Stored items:
..........
(* ===== verification/ThreadSamples.v ===== *)
(** * Queues as rings, and sample executions of the threads

    A concrete instance of [Uring]: each ring has a list of entries not yet
    submitted, a list of requests in progress and a list of completions, and the
    kernel completes requests in any order.  The theorems of [ThreadsThms] are
    applied at executions of a server with two client executors, and what
    happens outside their assumptions is shown: a transfer on a full queue that
    nobody submits, and a second SHUTDOWN. *)

From S2P Require Import Prelude Config RingExecutor Client Rings Threads ThreadsThms.

Record Queue := mkQueue {
  q_sq : list (nat * option task);
  q_busy : list (nat * option task);
  q_cq : list (option task) }.
Abbreviation Queues := (gmap nat Queue).

Section queues.
Implicit Types (r : Queues) (q : Queue).

Definition get_q (e : nat) r : Queue := default (mkQueue [] [] []) (r !! e).
Definition entries (e : nat) q : list (nat * option task) :=
  q_sq q ++ q_busy q ++ (pair e <$> q_cq q).
Definition all_entries r : list (nat * option task) :=
  map_to_list r ≫= λ p, entries p.1 p.2.

Definition add_entry (e : nat) (x : nat * option task) r : Queues :=
  let q := get_q e r in <[e := mkQueue (q_sq q ++ [x]) (q_busy q) (q_cq q)]> r.
Definition add_completion (e : nat) (t : option task) r : Queues :=
  let q := get_q e r in <[e := mkQueue (q_sq q) (q_busy q) (q_cq q ++ [t])]> r.

(** Queues of [sz] entries each; the rings of [pol] have a polling thread, which
    is always up to date. *)
#[local] Instance queue_rings (sz : nat) (pol : nat → bool) : Uring Queues task := {|
  sq_space e r := (length (q_sq (get_q e r)) <? sz)%nat;
  put_op e t := add_entry e (e, Some t);
  put_msg e d t := add_entry e (d, t);
  submit e r :=
    let q := get_q e r in <[e := mkQueue [] (q_busy q ++ q_sq q) (q_cq q)]> r;
  sqring_wait e r := r;
  peek e r :=
    let q := get_q e r in
    match q_cq q with
    | t :: l => Some (t, <[e := mkQueue (q_sq q) (q_busy q) l]> r)
    | [] => None
    end;
  kernel_move e i r :=
    let q := get_q e r in
    match q_busy q !! i with
    | Some (d, t) => add_completion d t (<[e := mkQueue (q_sq q) (delete i (q_busy q)) (q_cq q)]> r)
    | None => r
    end;
  polled := pol;
  sq_size e := sz;
  waiting := all_entries;
  unsubmitted e r := length (q_sq (get_q e r)) |}.

Lemma all_entries_insert r e q :
  all_entries (<[e := q]> r) ≡ₚ entries e q ++ all_entries (delete e r).
Proof.
  unfold all_entries.
  rewrite <- (map_to_list_delete (<[e := q]> r) e q) by by rewrite lookup_insert_eq.
  by rewrite bind_cons, delete_insert_eq.
Qed.

Lemma all_entries_at r e : all_entries r ≡ₚ entries e (get_q e r) ++ all_entries (delete e r).
Proof.
  unfold get_q. destruct (r !! e) as [q|] eqn:E.
  - unfold all_entries at 1. by rewrite <- (map_to_list_delete r e q E), bind_cons.
  - by rewrite delete_id.
Qed.

Lemma get_insert e e' q r : get_q e' (<[e := q]> r) = if decide (e' = e) then q else get_q e' r.
Proof.
  unfold get_q. case_decide as E; [subst; by rewrite lookup_insert_eq|].
  by rewrite lookup_insert_ne.
Qed.

Lemma add_entry_waiting e x r : all_entries (add_entry e x r) ≡ₚ x :: all_entries r.
Proof.
  unfold add_entry. rewrite all_entries_insert, (all_entries_at r e). unfold entries. simpl.
  rewrite <- app_assoc, <- !Permutation_middle. solve_Permutation.
Qed.

Lemma add_entry_unsubmitted e x r e' :
  length (q_sq (get_q e' (add_entry e x r)))
  = if decide (e' = e) then S (length (q_sq (get_q e r))) else length (q_sq (get_q e' r)).
Proof.
  unfold add_entry. rewrite get_insert. case_decide; [|done]. simpl. rewrite length_app. simpl. lia.
Qed.

Lemma queue_rings_laws (sz : nat) (pol : nat → bool) : @UringLaws Queues task (queue_rings sz pol).
Proof.
  split; simpl.
  - intros. apply add_entry_waiting.
  - intros. apply add_entry_unsubmitted.
  - intros. apply add_entry_waiting.
  - intros. apply add_entry_unsubmitted.
  - intros e r. rewrite all_entries_insert, (all_entries_at r e). unfold entries. simpl.
    solve_Permutation.
  - intros e r e'. rewrite get_insert. by case_decide.
  - done.
  - intros e r _ Hlt. by apply Nat.ltb_lt.
  - done.
  - intros e t r r' Hp. destruct (q_cq (get_q e r)) as [|t' l] eqn:E; [done|]. injection Hp as <- <-.
    rewrite (all_entries_at r e), all_entries_insert. unfold entries. simpl. rewrite E. simpl.
    rewrite <- !Permutation_middle. solve_Permutation.
  - intros e t r r' e' Hp. destruct (q_cq (get_q e r)) as [|t' l] eqn:E; [done|]. injection Hp as <- <-.
    rewrite get_insert. by case_decide as Ed; [subst|].
  - intros e i r. destruct (q_busy (get_q e r) !! i) as [[d t]|] eqn:E; [|done].
    set (r1 := <[e := _]> r). unfold add_completion. rewrite all_entries_insert.
    transitivity ((d, t) :: all_entries r1).
    + rewrite (all_entries_at r1 d). unfold entries. simpl. rewrite fmap_app. simpl.
      change ((d, t) :: ?l) with ([(d, t)] ++ l). solve_Permutation.
    + unfold r1. rewrite all_entries_insert, (all_entries_at r e). unfold entries. simpl.
      pose proof (delete_Permutation _ _ _ E) as Ed. set (b := delete i _) in *. clearbody b.
      rewrite Ed. change ((d, t) :: ?l) with ([(d, t)] ++ l). solve_Permutation.
  - intros e i r e'. destruct (q_busy (get_q e r) !! i) as [[d t]|] eqn:E; [|done].
    unfold add_completion. rewrite get_insert. case_decide as Ed; [subst; simpl|];
      rewrite get_insert; by case_decide as Ee; [subst|].
  - intros e r _ Hlt. by apply Nat.ltb_lt.
Qed.
End queues.

(** ** Executions of a server with two client executors *)

Definition two_executors : Config :=
  mkConfig 6379 10 10000 0 kNoEviction 5 25 10 20 2 false 4096 true 2 1.

Definition accept_one : choice := mkChoice Accepted CContinue false true.
Definition run_command : choice := mkChoice Accepted (CInvoke [[]]) false true.
Definition run_shutdown : choice := mkChoice Accepted (CInvoke [[]]) true true.

(** The kernel completes the first request of ring [e], executor [e'] takes the
    completion. *)
Definition deliver (e e' : nat) : list label := [LRound e; LKernel e 0; LTake e'].

(** Start-up: the receive buffers, then the periodic work and the accept loop. *)
Definition start_up : list label :=
  [LMain; LMain; LMain; LMain; LKernel 3 0; LKernel 3 0; LRound 0; LRound 1; LRound 2;
   LTake 1; LTake 2; LRun 1 accept_one; LRun 2 accept_one; LMain; LMain; LMain;
   LKernel 3 0; LKernel 3 0; LTake 0; LRun 0 accept_one; LTake 1; LRun 1 accept_one].

(** Two connections: the first stays on executor 1, the second is sent to
    executor 2. *)
Definition two_clients : list label :=
  deliver 1 1 ++ [LRun 1 accept_one; LRun 1 accept_one] ++
  [LRound 1; LKernel 1 1; LTake 1; LRun 1 accept_one; LRun 1 accept_one].

(** The first client's command is sent to executor 0 and runs there while
    executor 2 starts the second client. *)
Definition at_work : list label :=
  start_up ++ two_clients ++
  [LRound 1; LKernel 1 0; LTake 1; LRun 1 run_command; LRound 1; LKernel 1 2; LTake 0;
   LKernel 1 0; LTake 2].

(** SHUTDOWN from the first client, up to the closing of clients. *)
Definition shut_down : list label :=
  start_up ++ two_clients ++
  [LRound 1; LKernel 1 0; LTake 1; LRun 1 run_shutdown; LRound 1; LKernel 1 2; LTake 0;
   LRun 0 run_shutdown; LMain; LMain; LMain; LMain; LMain; LRound 0; LRound 1; LRound 2;
   LMain; LMain; LMain; LMain].

(** SHUTDOWN from both clients before the main thread wakes up. *)
Definition two_shutdowns : list label :=
  start_up ++ two_clients ++
  [LRound 1; LKernel 1 0; LTake 1; LRun 1 run_shutdown; LRound 1; LKernel 1 2; LTake 0;
   LRun 0 run_shutdown; LKernel 1 0; LTake 2; LRun 2 run_shutdown; LRound 2; LKernel 2 0; LTake 2;
   LRun 2 run_shutdown; LRound 2; LKernel 2 0; LRound 0; LTake 0; LRun 0 run_shutdown].

Section samples.
Context (sz : nat).
#[local] Instance sample_rings : Uring Queues task := queue_rings sz (λ _, false).
#[local] Instance sample_laws : UringLaws Queues task := queue_rings_laws sz (λ _, false).

Definition sample_run (ls : list label) : Outcome (Threads Queues) :=
  thread_run two_executors ls (initial_threads two_executors ∅).

Lemma sample_fit : (4 ≤ sz)%nat → rings_fit two_executors.
Proof. intros Hsz. split; simpl; [lia| |split; [lia|done]]. intros e _. unfold batch. simpl. lia. Qed.

Lemma sample_idle : idle_rings (∅ : Queues).
Proof. split; [reflexivity|]. intros e. simpl. unfold get_q. by rewrite lookup_empty. Qed.
End samples.


Lemma no_client_lost_witness :
  ∃ s, sample_run 8 shut_down = Ok s ∧
    @ids Queues (queue_rings 8 (λ _, false)) s ++ finished s ++ stranded s ≡ₚ seq 0 (next_id s) ∧ next_id s = 2%nat.
Proof.
  destruct (sample_run 8 shut_down) as [s|f|] eqn:E; [|vm_compute in E; discriminate E..].
  exists s. split; [done|]. split.
  - exact (proj1 (@no_client_lost Queues (queue_rings 8 (λ _, false)) (queue_rings_laws 8 (λ _, false)) two_executors shut_down
      ∅ s (sample_fit 8 ltac:(lia)) (sample_idle 8) E)).
  - vm_compute in E. by injection E as <-.
Defined.


Lemma startup_and_shutdown_in_order_witness :
  ∃ s, sample_run 8 shut_down = Ok s ∧ main s = MClose ∧
    ∀ e x, exrs s !! e = Some x → exited x = true ∧ running x = None.
Proof.
  destruct (sample_run 8 shut_down) as [s|f|] eqn:E; [|vm_compute in E; discriminate E..].
  assert (main s = MClose) as Hm by (vm_compute in E; by injection E as <-).
  exists s. split; [done|]. split; [done|].
  exact (proj2 (@startup_and_shutdown_in_order Queues (queue_rings 8 (λ _, false)) (queue_rings_laws 8 (λ _, false)) two_executors
    shut_down ∅ s (sample_fit 8 ltac:(lia)) (sample_idle 8) E) Hm).
Defined.

(** A second SHUTDOWN sets the promise again: the exception ends the client's
    coroutine, which neither replies nor ends; its completion is nowhere. *)
Theorem second_shutdown_strands_client :
  ∃ s, sample_run 8 two_shutdowns = Ok s ∧ stranded s = [1%nat] ∧ finished s = [] ∧
    1%nat ∉ @ids Queues (queue_rings 8 (λ _, false)) s.
Proof.
  destruct (sample_run 8 two_shutdowns) as [s|f|] eqn:E; [|vm_compute in E; discriminate E..].
  exists s. split; [done|]. vm_compute in E. injection E as <-. split_and!; [done..|].
  vm_compute. intros Hin. repeat (apply elem_of_cons in Hin as [Hin|Hin]; [done|]).
  by apply elem_of_nil in Hin.
Qed.

(** Without room for a batch a transfer spins for ever: here a queue of one
    entry holds the accept request that the batch has not submitted yet. *)
Theorem full_queue_spins :
  sample_run 1 (start_up ++ deliver 1 1 ++ [LRun 1 accept_one; LRun 1 accept_one;
    LRound 1; LKernel 1 1; LKernel 1 0; LTake 1; LRun 1 (mkChoice AcceptError CContinue false true);
    LTake 1; LRun 1 run_command]) = Diverge.
Proof. vm_compute. reflexivity. Qed.

(** With a polling thread [Initiate] waits for it, but never submits: entries the
    executor has not submitted yet fill the queue for ever. *)
Theorem polled_queue_spins :
  @Initiate Queues task (queue_rings 1 (λ _, true)) 0 TCron
    (@put_op Queues task (queue_rings 1 (λ _, true)) 0 (TInvoke 1 0) ∅) = Diverge.
Proof. vm_compute. reflexivity. Qed.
..........
Brief> Return every line from the entries above that contains the word "each".

Output of the task>
    A concrete instance of [Uring]: each ring has a list of entries not yet
(** Queues of [sz] entries each; the rings of [pol] have a polling thread, which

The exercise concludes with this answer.